Supported by the Quality Enhancement Research Initiative of the Veterans Affairs Health Services Research and Development Service and by the sponsors of the Oversight Committee for the Evaluation of the Metabolic Complications of Highly Active Antiretroviral Therapy convened by the European Medicines Agency, including Abbott Laboratories, Boehringer Ingelheim, Bristol-Myers Squibb, Gilead Sciences, GlaxoSmithKline, F. Hoffmann-LaRoche, Merck Research Laboratories, and Pfizer.
Summary:
There is continuing interest in the longer term effects of highly active antiretroviral therapy (HAART) on the risk of cardiopulmonary events. We assessed this using updated administrative data from an open retrospective cohort of HIV-infected persons receiving care from the US Veterans Affairs (VA). Information on 41,213 HIV-infected patients receiving VA care between January 1993 and December 2003 was included. Patients were followed for an average of 4 years or 168,213 person-years of follow-up. The death rate fell from 20.9 deaths per 100 patient-years of observation in 1995 to 5.2 deaths per 100 patient-years in 2003. In patient-level analysis, adjusted hazard ratios for death dropped precipitously for all races to a low of 0.18 (95% confidence interval: 0.15 to 0.23) at 72 months of exposure to HAART. Hazards for serious cardiovascular events remained near 1.0 for exposure to HAART, and hazards for serious cardiovascular events, stroke, or death were only slightly higher than for death alone. No selection effects or secular trends were found. The benefits of HAART continued to increase in the 8 years after introduction and with 6 years of individual use. The risk of serious cardiovascular events should be factored into individual patient management but does not pose an important public health risk.
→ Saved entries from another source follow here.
(* ===================================================================== *)
(** * Facts about the validator                                           *)
(* ===================================================================== *)

Lemma validate_object o :
  isObject o = true → validate o = returning (chain o recognized).
Proof. by destruct o. Qed.

(** On an object the validator returns what its blocks return: it never
    throws. *)
Lemma validate_returns o st st' r :
  isObject o = true →
  validate o st = (st', Returns r) ↔ chain o recognized st = (st', r).
Proof.
  intros Ho. rewrite validate_object by done. unfold returning.
  destruct (chain o recognized st) as [st0 r0]. cbn [fst snd].
  split; by intros [= -> ->].
Qed.

Lemma validate_object_result o st :
  isObject o = true →
  (validate o st).2 = Returns (chain o recognized st).2.
Proof. intros Ho. by rewrite validate_object. Qed.

Lemma validate_object_state o st :
  isObject o = true → (validate o st).1 = (chain o recognized st).1.
Proof. intros Ho. by rewrite validate_object. Qed.

Lemma validate_not_object o st :
  isObject o = false →
  validate o st
  = (st, match not_an_object o with
         | Some message => Returns (Some (TypeError message))
         | None => Throws cannot_convert
         end).
Proof.
  intros Ho. unfold validate. rewrite Ho. by destruct (not_an_object o).
Qed.

(** The validator throws only on an input that is not an object and does
    not convert to a string, and then with the error of the conversion. *)
Lemma validate_throws o st st' e :
  validate o st = (st', Throws e) →
  isObject o = false ∧ to_string o = None ∧ e = cannot_convert.
Proof.
  destruct (isObject o) eqn:Ho.
  - by rewrite validate_object.
  - rewrite validate_not_object by done. unfold not_an_object.
    destruct (to_string o); [done|]. by intros [= _ <-].
Qed.

Lemma read_insert (st : options) key v : read (<[key := v]> st) key = v.
Proof. unfold read. by rewrite lookup_insert_eq. Qed.

(** One block, by cases on whether the option is present. *)
Lemma check_spec_unfold o f st :
  check_spec o f st
  = if present o f then
      (<[long_name f := alias o (long_name f) (short_name f)]> st,
       if type_test f (alias o (long_name f) (short_name f)) then None
       else Some (TypeError (type_message f)))
    else (st, None).
Proof.
  unfold check_spec, check_option, present.
  destruct (_ || _); [|done]. rewrite read_insert. by destruct (type_test f _).
Qed.

Lemma chain_cons o f fs st :
  chain o (f :: fs) st
  = match check_spec o f st with
    | (st', None) => chain o fs st'
    | (st', Some e) => (st', Some e)
    end.
Proof. reflexivity. Qed.

(** A canonical field that no present option names is left as it was. *)
Lemma chain_frame o fs st k :
  (∀ f, f ∈ fs → long_name f = k → present o f = false) →
  (chain o fs st).1 !! k = st !! k.
Proof.
  revert st. induction fs as [|f fs IH]; intros st Hk; [done|].
  rewrite chain_cons, check_spec_unfold.
  assert (∀ g, g ∈ fs → long_name g = k → present o g = false) as Hk'
    by (intros g Hg; apply Hk; by right).
  destruct (present o f) eqn:Hp.
  - assert (long_name f ≠ k) as Hne.
    { intros E. rewrite (Hk f) in Hp; [done|left|done]. }
    destruct (type_test f _); cbn [fst].
    + by rewrite IH, lookup_insert_ne.
    + by rewrite lookup_insert_ne.
  - by rewrite IH.
Qed.

(** When the validator returns an error, it is the message of a present
    option whose value fails its type test, and the canonical field
    already holds that value. *)
Lemma chain_error o fs st st' e :
  chain o fs st = (st', Some e) →
  ∃ f, f ∈ fs ∧ present o f = true
    ∧ e = TypeError (type_message f)
    ∧ st' !! long_name f = Some (alias o (long_name f) (short_name f))
    ∧ type_test f (alias o (long_name f) (short_name f)) = false.
Proof.
  revert st. induction fs as [|f fs IH]; intros st; [done|].
  rewrite chain_cons, check_spec_unfold.
  destruct (present o f) eqn:Hp.
  - destruct (type_test f _) eqn:Ht.
    + intros (g & Hg & H)%IH. exists g. split; [by right | done].
    + intros [= <- <-]. exists f. split; [left|].
      by rewrite lookup_insert_eq.
  - intros (g & Hg & H)%IH. exists g. split; [by right | done].
Qed.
Our previous outcomes study of more than 38,000 HIV-infected patients seen at US Veterans Affairs (VA) health care facilities found that the use of regimens containing protease inhibitors (PIs) or nonnucleoside reverse transcriptase inhibitors (NNRTIs) was associated with a sharply decreased hazard for death but not with the risk of hospitalization for serious cardiovascular events or stroke.1 The developing literature still contains conflicting studies, and there is interest in the possibility of late toxicity.2-5 For these reasons, we have extended our prior study of patients in a realistic clinical setting with low financial barriers to access.
DISCUSSION
We previously concluded that the benefits of indicated antiretroviral therapy administered in a naturalistic setting far outweighed any possible increased risk of serious cardiovascular events. After a substantial increase in the size of the cohort and in the duration and amount of exposure to antiretrovirals, ecologic data and patient-level models indicate a durable and increasing survival benefit to HAART over time. In this same cohort, there was no increase in the rate of serious cardiovascular events over calendar time, and patient-level models showed no increasing risk at 24, 48, or 72 months of exposure. This lack of association was true even in models designed to interrupt channeling, or feedback between cardiovascular risk and the decision to expose patients to particular treatments. Finally, overall benefits nearly identical to those for survival were seen for a composite outcome that effectively treats serious vascular events as equivalent to death.
Other authors have also found no association between HIV treatment and serious cardiovascular events in retrospective studies. One clinical trial found an association between continuous antiretroviral therapy and a decrease in short-term risk for myocardial infarction, possibly because of a reversal of HIV's adverse effects on endothelial functioning.5 The largest prospective study found a statistically significant increase in the risk of myocardial infarction associated with HAART, particularly with the use of PIs.3 (DAD Cohort) The effect was small relative to the survival benefit of treatment, however, and was partially explained by lipid abnormalities. The finding also may have been affected by this study's pseudocohort design. In which most patients started HAART well before the beginning of observation, or by other methodology issues.6
Small effects could be missed by studies that draw on administrative data or include cohorts that are atypical. Our use of administrative data limited covariate adjustment, because we only had information on treatment of risk factors. This cohort is essentially all men who are generally older than and somewhat earlier in the course of their disease than the overall population of people with HIV disease. Despite these limitations, our results continue to be consistent with a negligible public health risk from cardiovascular complications of HAART. Perhaps more importantly, they are again consistent with an increasingly powerful survival benefit from HAART. This underscores the importance of access to skillful antiretroviral therapy and of treatment of risk factors for comorbidity and mortality.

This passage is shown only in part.